Убогие деревни по сторонам казались неразличимыми, точно такие же мужики и бабы пятились в сугробы от наших саней, но страна вокруг была иная – литовская, или Белая, Русь. Еще одна, в придачу к московской и польской – до сих пор я слышал о ней не больше, чем можно узнать из царского титула. К Полоцку картина стала меняться: устроенные на польский лад фольварки, шинок с расторопным хозяином-евреем у дороги, добротные дома. Зато – закрытые ставни и ненавидящие взгляды. Мой денщик Семка, шустрый конопатый парнишка, был послан для пополнения запасов и заодно пролил свет на поведение горожан, суеверным шепотом рассказав о случившемся нынешним летом столкновении царя со здешними униатскими монахами. Судя по всему, они не оказали посетившему обитель государю не только подобающих августейшей особе почестей, но и простого уважения, а какой-то взыскующий мученического венца фанатик прямо оскорбил вспыльчивого Петра. Свита бросилась защищать царское достоинство, монахи вступились за своего собрата, началась драка – святые отцы чуть было не доказали, что дух сильнее плоти, но воинская выучка взяла верх. Были убитые и раненые. В отличие от деревенских мужиков, полоцкие жители в большинстве держали сторону Римского престола, с ненавистью взирая на проклятых схизматиков. Вражда того, под чьим благословением надлежит исповедовать любовь к ближнему, уже не первый век пылала нешуточная. Позже в местечке Дубно какой-то шляхтич позвал в гости двух семеновских офицеров и десяток солдат – накормил, напоил и спать уложил, а ночью всех зарезал во славу Божию. Как это было все знакомо! Я помнил отметину на дубовой двери старинного парижского дома – по преданию, ее оставило копье, пригвоздившее одного из гугенотских вождей в ночь святого Бартоломео. А то, что рассказывали о подавлении мятежа камизаров, могло лишить аппетита самого закаленного воина. Везде одна общая причина – неутолимое честолюбие католических иерархов, под духовной властью которых и я, среди миллионов, числился. Московские люди после признания, что крещен в латинской вере, на мой религиозный индифферентизм смотрели скорее благосклонно. Здесь, на землях Речи Посполитой, не так просто было избежать определенности, с кем ты. Католический священник, у которого я имел неосторожность по-латыни спросить дорогу на постоялый двор, вместо земных путей долго пытался указать мне дорогу в рай, на которую следует ступить, отвергнув царскую службу, ибо еретики хуже турок и прочих язычников.

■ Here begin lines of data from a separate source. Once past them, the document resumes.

(** * Redux store engine and reducer composer: a shallow embedding

    The development follows [createStore.js] and [combineReducers.js],
    and, for the bound action creators, [bindActionCreators.js].
    The closure variables of [createStore] ([currentReducer],
    [currentState], [currentListeners], [nextListeners], [isDispatching])
    become fields of a [World] record that every operation threads
    explicitly.  The two listener arrays are references into a heap of
    arrays, so that the aliasing [nextListeners === currentListeners]
    tested by [ensureCanMutateNextListeners] is modelled and not assumed.

    Reducers and listeners are JavaScript functions that may call back
    into the store.  A function body is a [Prog]: a finite tree whose
    nodes are calls of function values (with the normal or abrupt
    completion handed to the continuation, as [try]/[catch] would),
    object allocations and accesses to one mutable cell standing for the
    variables a closure captures.  The interpreter [invoke] is indexed
    by a call-depth budget.

    Boundaries of the model: a world holds one store; property reads
    see own data properties only (nothing inherited from a prototype);
    numbers are integers; the development diagnostics guarded by
    [process.env.NODE_ENV] are those of a production build (none), and
    the function that words the warning about the shape of the state is
    modelled on its own; the observable adapter and the application of
    an enhancer are outside; callbacks do not use [this]. *)

From stdpp Require Import list strings.
From Stdlib Require Import ZArith Lia.

Local Open Scope string_scope.
Local Open Scope list_scope.

#[local] Set Warnings "-register-all".

(** ** Values *)

Inductive Method := MDispatch | MSubscribe | MGetState | MReplaceReducer.

(** [VObj id plain fields]: an object allocated as number [id]; [plain]
    is what lodash's [isPlainObject] answers for it; [fields] are its
    own properties in enumeration order.  [VFun id] is a function of
    the program, [VMethod m] a method of the store, [VUnsub h] the
    [unsubscribe] closure number [h], [VComb c] the [combination]
    closure number [c]. *)
Inductive Value :=
| VUndef
| VNull
| VBool (b : bool)
| VNum (n : Z)
| VStr (s : string)
| VObj (id : nat) (plain : bool) (fields : list (string * Value))
| VFun (id : nat)
| VMethod (m : Method)
| VUnsub (h : nat)
| VComb (c : nat).

Inductive JsType :=
| TUndefined | TObject | TBoolean | TNumber | TString | TFunction.

Definition typeof (v : Value) : JsType :=
  match v with
  | VUndef => TUndefined
  | VNull | VObj _ _ _ => TObject
  | VBool _ => TBoolean
  | VNum _ => TNumber
  | VStr _ => TString
  | VFun _ | VMethod _ | VUnsub _ | VComb _ => TFunction
  end.

Definition is_function (v : Value) : bool :=
  match typeof v with TFunction => true | _ => false end.

Definition is_undefined (v : Value) : bool :=
  match typeof v with TUndefined => true | _ => false end.

Definition isPlainObject (v : Value) : bool :=
  match v with VObj _ plain _ => plain | _ => false end.

Definition truthy (v : Value) : bool :=
  match v with
  | VUndef | VNull => false
  | VBool b => b
  | VNum n => negb (n =? 0)%Z
  | VStr s => negb (String.eqb s "")
  | _ => true
  end.

Definition method_eqb (a b : Method) : bool :=
  match a, b with
  | MDispatch, MDispatch | MSubscribe, MSubscribe
  | MGetState, MGetState | MReplaceReducer, MReplaceReducer => true
  | _, _ => false
  end.

(** JavaScript's [===]: by value on primitives, by identity on objects
    and functions. *)
Definition strict_eq (a b : Value) : bool :=
  match a, b with
  | VUndef, VUndef | VNull, VNull => true
  | VBool x, VBool y => Bool.eqb x y
  | VNum x, VNum y => (x =? y)%Z
  | VStr x, VStr y => String.eqb x y
  | VObj i _ _, VObj j _ _ => Nat.eqb i j
  | VFun i, VFun j => Nat.eqb i j
  | VMethod m, VMethod m' => method_eqb m m'
  | VUnsub h, VUnsub h' => Nat.eqb h h'
  | VComb c, VComb c' => Nat.eqb c c'
  | _, _ => false
  end.

(** Own properties as an association list. *)
Fixpoint obj_get (fields : list (string * Value)) (key : string) : Value :=
  match fields with
  | [] => VUndef
  | (k, v) :: rest => if String.eqb k key then v else obj_get rest key
  end.

(** [o[key] = v]: overwrite in place, or add at the end. *)
Fixpoint obj_set (key : string) (v : Value) (fields : list (string * Value))
  : list (string * Value) :=
  match fields with
  | [] => [(key, v)]
  | (k, x) :: rest =>
      if String.eqb k key then (k, v) :: rest else (k, x) :: obj_set key v rest
  end.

От Полоцка обоз повернул через польскую Лифляндию на Митаву, я же – в направлении Гродно, где, по последним сведениям, находился государь. Но, не проехав половины пути, в одном из местечек встретил остановившийся для отдыха лошадей царский поезд в сопровождении полуэскадрона кавалерии. Отдав краткий рапорт, присоединился к свите и дней через десять закончил свою тысячеверстную прогулку там же, где месяцем прежде начал, – в Москве.
Зато дела мои продвинулись очень сильно. Будучи самым свежим вестником из России, я оказался призван государем в его карету (как и прочие, поставленную на полозья) и принужден отвечать на множество вопросов о московской жизни. Нашлось время и для подробнейшего доклада об оружейных изысканиях, но не в обыкновенном виде. Почти половину обратного пути проехав в обществе царя, все эти дни я вел увлекательнейшую беседу о самых интересных для меня вещах (иногда забывая в азарте, с кем имею дело, и бесцеремонным образом вступая в спор). Ручное оружие и пути его усовершенствования. Артиллерия и расчет траекторий снарядов. Пороховое дело и химия. Способы обработки железа и правильное распределение действий между работниками оружейной мастерской. Порой разговор перескакивал на родственные предметы: тактику, стратегию, историю войн, для аргументации широко брались примеры то из походов Цезаря, то из новейших европейских баталий. Через день после приезда я подтвердил теорию опытом, устроив показательные стрельбы и поражая мишени с невероятных дистанций, вплоть до восьмисот шагов. А к вящему посрамлению скептиков, порицавших «игрушечный» калибр, на глазах у государя прострелил быка – как корабль сквозь оба борта. Незачем было рассказывать, что осенью я полдня упражнялся на скотобойне, изучая говяжью анатомию в поисках траектории, проходящей через сердце и не задевающей ни одной кости. Ничто не действует так сильно на зрителей, как хорошо подготовленный экспромт.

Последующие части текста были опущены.